What other types of health IT is Cow Creek using at the moment? How have you seen these technologies improve patient access and care outcomes?

Part of the Intergy package is a patient portal, which will allow patients to communicate with the clinic electronically; and request appointments, refills, and information. The clinic can push out surveys and relevant information regarding current events or patient-specific education.

An optional program within Intergy is the Community Health module, which constantly scrubs the records and reports for actionable items for each patient, called “care gaps.” These can be reported according to established selection criterion, be that all patients or even the next day’s scheduled patients. This will increase our compliance with value-based initiatives, as well as help us deliver a more comprehensive primary care service to our patients.

We are investigating an add-on to Intergy that improves the patient experience. Allowing full electronic patient check-in and then delivery of (age/gender) relevant and branded interactive education for consumption during the waiting time.

Patient outcomes and safety are partially dependent on a well-trained staff. We just recently implemented a fully functional Learning Management System that houses all training and training records online, and is accessible 24-7.

Due to our two-clinic footprint and the fact that our PCP teams travel between locations, patients sometimes need to be seen by the resident team and not by their own PCP team. Although quality is good, it is less than optimal. We are instituting an in-house telemedicine program that will allow the PCP to be virtually present at the other clinic if one of their patients desires to be seen on a day when they are at the other location. This increases access as well as continuity of care.

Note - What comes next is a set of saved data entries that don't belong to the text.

Lemma wp_with_txn {A} w id txn (f : Transaction -> M S (A * Transaction)) (Q : A -> tmgr -> Prop) :
  txn_at w id txn -> wp (f txn) (fun r s => Q r.1 (put_txn id r.2 (put_pool s w))) (tm_pool_ w) -> wp (with_txn id f) Q w.
Proof.
  intros Ht Hf. unfold with_txn. apply wp_bind, (wp_get_txn _ _ txn); [done|]. apply wp_bind, wp_on_pool.
  eapply wp_mono; [exact Hf|]. intros [a txn'] s HQ. apply wp_bind, (wp_upd_txn _ _ txn); [done|]. by apply wp_ret.
Qed.

Lemma set_writes_same txn : Txn_set_writes (table_write_set_ txn) (index_write_set_ txn) txn = txn.
Proof. by destruct txn. Qed.

Lemma take_pred {A} (l : list A) x : take (pred (length (l ++ [x]))) (l ++ [x]) = l.
Proof. rewrite length_app, Nat.add_1_r. cbn [pred length]. by rewrite take_app_length. Qed.

Lemma wp_pop_table w id txn l r (Q : unit -> tmgr -> Prop) :
  txn_at w id txn -> table_write_set_ txn = l ++ [r] -> Q tt (put_txn id (Txn_set_writes l (index_write_set_ txn) txn) w) ->
  wp (on_locks (pop_table_write id)) Q w.
Proof. intros Ht Hl HQ. eapply wp_upd_txn; [exact Ht|]. cbn beta. by rewrite Hl, take_pred. Qed.

(** ** The rounds of [Abort] *)

Lemma wp_undo w id txn t h v item :
  txn_at w id txn -> state_ txn = ABORTED -> heap_inv t (tm_pool_ w) h -> room 1 (tm_pool_ w) ->
  same_records (visible h) v -> undoable v item -> wr_table_ item = first_page_id_ t ->
  wp (undo_table id item) (fun _ w' => exists s' h', w' = put_pool s' w /\ calm h (tm_pool_ w) s' /\ heap_inv t s' h'
    /\ h'.*1 = h.*1 /\ same_records (visible h') (undo v item)) w.
Proof.
  intros Ht Hst Hi Hroom Hs [Hr Hu] Htab. unfold undo_table, undo. rewrite <- (Hs _ Hr) in Hu |- *.
  assert (Hfin : forall o s' h', same_records (visible h') (vset (visible h) (wr_rid_ item) o) ->
    same_records (visible h') (vset v (wr_rid_ item) o)).
  { intros o s' h' Hv. etransitivity; [exact Hv|]. by apply vset_same. }
  destruct (wr_wtype_ item) eqn:Ety.
  - destruct Hu as [x Hx]. apply wp_on_pool. eapply wp_mono; [by apply (wp_apply t _ h _ x)|].
    intros [] s' (Hc & h' & Hi' & Hl & Hv). exists s', h'. split_and!; try done. by eapply Hfin.
  - destruct Hu as [d Hd]. rewrite Hd. apply wp_on_pool. eapply wp_mono; [by apply (wp_rollback t _ h _ d)|].
    intros [] s' (Hc & h' & Hi' & Hl & Hv). exists s', h'. split_and!; try done. by eapply Hfin.
  - destruct Hu as (Hne & Hb & d & Hd & Hlen). apply wp_bind, (wp_with_txn _ _ txn); [done|].
    replace (MkTableHeap (wr_table_ item)) with t by (rewrite Htab; by destruct t).
    eapply wp_mono; [by apply (wp_update t _ h _ d)|]. intros r s' (-> & Hc & h' & Hi' & Hl & Hv). apply wp_ret.
    exists s', h'. cbn [fst snd]. split; [|split_and!; try done; by eapply Hfin].
    cbn [th_finish snd]. rewrite decide_True by done. by apply put_txn_same.
Qed.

After-hours care is always problematic. Placing providers on-call has been the go-to option in the past. This is suboptimal for a provider, and has not been shown to deliver better outcomes nor increase patient satisfaction when a provider who is not their PCP is answering the call. We have instituted a 24-7-365 After-Hours Nurse Triage line. RNs address the issues of the patient according to nationally accepted protocols. Patient satisfaction has been higher than on-call since the patient expectation is different. Emergency department visits for routine care are decreased as a result.

The next step is to institute a year-round after-hours, physician-staffed telemedicine service option for patients. Again, patient expectation is that this is equivalent to an urgent care visit. But this increases access to 24-7-365, and patient satisfaction with these services is high. Due to the high degree of communication between the telemedicine vendor and the clinic, as well as our practice of follow up for each after-hours call, outcomes are likely to improve.

What’s next for the clinic in terms of health IT adoption?

Telepsychiatry and tele-behavioral health augmented by in-person support personnel. We are investigating a vendor relationship to bring in service that we would not be able to staff due to rural location and patient loads. These would address true capacity gaps in the community.

Next year will see us fully embrace the outsourcing of claims management, payment posting, and patient statements functions. While this may not directly translate to better outcomes, it does release resources that can be used to deliver more services.

The other next big thing is health information exchange. We will be engaging with partners to share aggregated and specific PHI among various providers and entities to facilitate prior authorizations, insurance eligibility confirmation, referrals, and care coordination.

Finally, interactive online education. There is a large body of knowledge now about how brains function while learning – what sticks and what doesn’t work. Interactivity that is contextual, gamified, and meaningful is under development by our own content producers to be deployed via the patient portal as well as our revamped Web presence.